▶ [Task requirements]: Report how many lines of the listing contain the string "toString", with no other words.

▶ [Study material]:
(** C7: [extract_video_id] returns the group of the leftmost match of the
    pattern (one of "v=", "/v/", "youtu.be/", "/embed/" followed by eleven
    characters of [[A-Za-z0-9_-]]), for every URL, and [None] exactly when
    the URL has no match; on the two URLs of the spec it returns
    "ssYt09bCgUY" and [None]. *)
Theorem extract_video_id_spec :
  (forall url g, extract_video_id url = Some g ->
     valid_id g /\
     exists pre a post, id_match url pre a g post /\
       forall pre' a' g' post', id_match url pre' a' g' post' -> (length pre <= length pre')%nat) /\
  (forall url, extract_video_id url = None <->
     forall pre a g post, ~ id_match url pre a g post) /\
  extract_video_id (s2l "https://www.youtube.com/watch?v=ssYt09bCgUY"%string)
    = Some (s2l "ssYt09bCgUY"%string) /\
  extract_video_id (s2l "not a url"%string) = None.
Proof.
  split; [|split; [|split; vm_compute; reflexivity]].
  - intros url g H. destruct (search_id_some url g H) as (pre & a & post & Hm & Hmin).
    split; [apply Hm|]. exists pre, a, post. split; assumption.
  - intros url. split; [apply search_id_none|].
    intros Hno. destruct (extract_video_id url) as [g|] eqn:E; [|reflexivity].
    destruct (search_id_some url g E) as (pre & a & post & Hm & _).
    exfalso. exact (Hno pre a g post Hm).
Qed.

(** C8: [get_youtube_transcript] returns a result and never raises.  Whenever
    its [success] is false the result carries an error message (and no
    transcript and no segments); and when the retrieval raises an exception
    with message [msg], the message is classified by substring search in
    [msg.lower()]: "disabled" first, then "no transcript" or "not found", then
    "unavailable", else the unexpected-error message followed by [msg]. *)
Theorem get_youtube_transcript_errors (fetch : str -> fetch_outcome) (video_url : str) :
  (success (get_youtube_transcript fetch video_url) = false ->
     exists e, get_youtube_transcript fetch video_url = mkFetchResult false None None (Some e)) /\
  (forall video_id msg,
     extract_video_id video_url = Some video_id -> fetch video_id = Raised msg ->
     exists e,
       get_youtube_transcript fetch video_url = mkFetchResult false None None (Some e) /\
       let m := lower msg in
       (str_contains (s2l "disabled"%string) m = true -> e = msg_disabled) /\
       (str_contains (s2l "disabled"%string) m = false ->
        str_contains (s2l "no transcript"%string) m || str_contains (s2l "not found"%string) m = true ->
        e = msg_not_found) /\
       (str_contains (s2l "disabled"%string) m = false ->
        str_contains (s2l "no transcript"%string) m || str_contains (s2l "not found"%string) m = false ->
        str_contains (s2l "unavailable"%string) m = true -> e = msg_unavailable) /\
       (str_contains (s2l "disabled"%string) m = false ->
        str_contains (s2l "no transcript"%string) m || str_contains (s2l "not found"%string) m = false ->
        str_contains (s2l "unavailable"%string) m = false -> e = msg_unexpected_prefix ++ msg)).
Proof.
  split.
  - unfold get_youtube_transcript.
    destruct (extract_video_id video_url) as [vid|]; [|intros _; eexists; reflexivity].
    destruct (fetch vid); [discriminate|intros _; eexists; reflexivity].
  - intros vid msg Hid Hf. exists (classify_error msg).
    unfold get_youtube_transcript. rewrite Hid, Hf. split; [reflexivity|].
    unfold classify_error. cbv zeta.
    split; [intros ->; reflexivity|]. split; [intros -> ->; reflexivity|].
    split; [intros -> -> ->; reflexivity|]. intros -> -> ->; reflexivity.
Qed.

(** C9: [store_transcript_for_rag] returns the fetch result unchanged when the
    fetch fails, calling neither the chunker nor the store.  When the fetch
    succeeds it chunks the fetched segments with [max_chunk_size = chunk_size]
    and [overlap_size = 50] and stores the chunks; if the store reports
    failure the report has success false, 0 chunks stored and the generic
    storage-failure message; otherwise it has the number of chunks stored, no
    error; both report the original number of segments. *)
Theorem store_transcript_for_rag_results (fetch : str -> fetch_outcome)
    (store_transcript : option str -> list chunk -> str -> bool) (video_url : str) (chunk_size : Z) :
  let result := get_youtube_transcript fetch video_url in
  (success result = false ->
     store_transcript_for_rag fetch store_transcript video_url chunk_size = (RagFetch result, [])) /\
  (success result = true ->
     exists segs, segments result = Some segs /\
     let video_id := extract_video_id video_url in
     let chunked := chunk_segments segs chunk_size 50 in
     snd (store_transcript_for_rag fetch store_transcript video_url chunk_size) =
       [CallChunk segs chunk_size; CallStore video_id chunked video_url] /\
     (store_transcript video_id chunked video_url = false ->
        fst (store_transcript_for_rag fetch store_transcript video_url chunk_size) =
          RagStored false video_id 0 (length segs) (Some msg_store_failed)) /\
     (store_transcript video_id chunked video_url = true ->
        fst (store_transcript_for_rag fetch store_transcript video_url chunk_size) =
          RagStored true video_id (length chunked) (length segs) None)).
Proof.
  intros result. unfold store_transcript_for_rag. fold result. split.
  - intros ->. reflexivity.
  - intros Hs. rewrite Hs. simpl negb. cbv iota.
    assert (Hsegs : exists segs, segments result = Some segs).
    { unfold result, get_youtube_transcript in Hs |- *.
      destruct (extract_video_id video_url) as [vid|]; [|discriminate].
      destruct (fetch vid); [eexists; reflexivity|discriminate]. }
    destruct Hsegs as [segs Hsegs]. exists segs. split; [exact Hsegs|].
    rewrite Hsegs. cbv zeta. split; [reflexivity|].
    split; intros Hst; rewrite Hst; reflexivity.
Qed.
(** The loop, for at most [fuel] turns: [None] when it is still running
    after them. *)
Fixpoint run_loop (fuel : nat) (process : option loc) (self : t)
  : option (completion unit * t) :=
  match process with
  | None => Some (Normal tt, self)
  | Some p =>
      match fuel with
      | O => None
      | S fuel =>
          match run_body p self with
          | (Normal next, self') => run_loop fuel next self'
          | (Throw e, self') => Some (Throw e, self')
          end
      end
  end.

Definition run (fuel : nat) (self : t) : option (completion unit * t) :=
  match (process ← on_scheduler Scheduler.schedule;
         on_timer Timer.start;;
         mret process) self with
  | (Normal process, self) =>
      match run_loop fuel process self with
      | Some (Normal _, self) => Some (on_timer Timer.stop self)
      | r => r
      end
  | (Throw e, self) => Some (Throw e, self)
  end.

End SimpleOS.

(** ** States of the coordinator

    The states that calls of the coordinator's methods lead to from a new
    coordinator, and what every one of them satisfies. *)

Inductive reachable : SimpleOS.t -> Prop :=
| reachable_new : reachable SimpleOS.new
| reachable_createProcess os random memorySize registerCount :
    reachable os ->
    reachable (snd (SimpleOS.createProcess random memorySize registerCount os))
| reachable_loadProgramIntoProcess os pid program :
    reachable os ->
    reachable (snd (SimpleOS.loadProgramIntoProcess pid program os))
| reachable_executeProcess os pid :
    reachable os ->
    reachable (snd (SimpleOS.executeProcess pid os))
| reachable_preemptProcess os :
    reachable os ->
    reachable (snd (SimpleOS.preemptProcess os))
| reachable_run os fuel c os' :
    reachable os ->
    SimpleOS.run fuel os = Some (c, os') ->
    reachable os'.
(** Step 6: consolidation of [allLinkedContacts]:
    [.filter(c => c.K !== null).map(c => c.K)] under [new Set] for the keys
    [email] and [phoneNumber], and the ids other than the primary's. *)
Definition consolidate (primaryContact : Contact) (all : list Contact)
    : IdentifyResponse :=
  mkResponse (Contact.id primaryContact)
    (new_Set (map (fun c => row_get c "email")
                  (filter (fun c => negb (js_strict_eq (row_get c "email") JsNull)) all)))
    (new_Set (map (fun c => row_get c "phoneNumber")
                  (filter (fun c => negb (js_strict_eq (row_get c "phoneNumber") JsNull)) all)))
    (map Contact.id
         (filter (fun c => negb (Nat.eqb (Contact.id c)
                                         (Contact.id primaryContact))) all)).

(** [email && !allLinkedContacts.some(c => c.email === email)] *)
Definition hasNewEmail (email : option string) (all : list Contact) : bool :=
  str_truthy email
  && negb (existsb (fun c => js_strict_eq (row_get c "email") (of_arg email)) all).

(** [phoneNumber && !allLinkedContacts.some(c => c.phoneNumber === phoneNumber?.toString())] *)
Definition hasNewPhone (phoneNumber : option Z) (all : list Contact) : bool :=
  num_truthy phoneNumber
  && negb (existsb (fun c => js_strict_eq (row_get c "phoneNumber")
                                          (of_arg (phone_str phoneNumber))) all).

(** [async function identifyCustomer(email?, phoneNumber?)]; [now] is
    CURRENT_TIMESTAMP of its transaction. *)
Definition identifyCustomer (email : option string) (phoneNumber : option Z)
    (now : nat) : M IdentifyResponse :=
  try_catch
    (_ <- q_begin ;;
     existingContacts <-
       (if str_truthy email || num_truthy phoneNumber
        then q_search (or_null email) (phone_param phoneNumber)
        else ret []) ;;
     match existingContacts with
     | [] =>
         newContact <- q_insert (or_null email) (phone_param phoneNumber)
                                None Primary now ;;
         _ <- q_commit ;;
         ret (mkResponse (Contact.id newContact)
                (match email with
                 | Some x => if str_truthy email then [JsString x] else []
                 | None => [] end)
                (match phoneNumber with
                 | Some n => if num_truthy phoneNumber then [JsString (toString n)] else []
                 | None => [] end)
                [])
     | primaryContact :: _ =>
         linked <- q_linked (Contact.id primaryContact) ;;
         let all := primaryContact :: linked in
         allLinkedContacts <-
           (if hasNewEmail email all || hasNewPhone phoneNumber all
            then r <- q_insert (or_null email) (phone_param phoneNumber)
                               (Some (Contact.id primaryContact)) Secondary now ;;
                 ret (all ++ [r])
            else ret all) ;;
         _ <- q_commit ;;
         ret (consolidate primaryContact allLinkedContacts)
     end)
    (fun error => _ <- q_rollback ;; throw error).
End Client.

▶ [Response area]: 2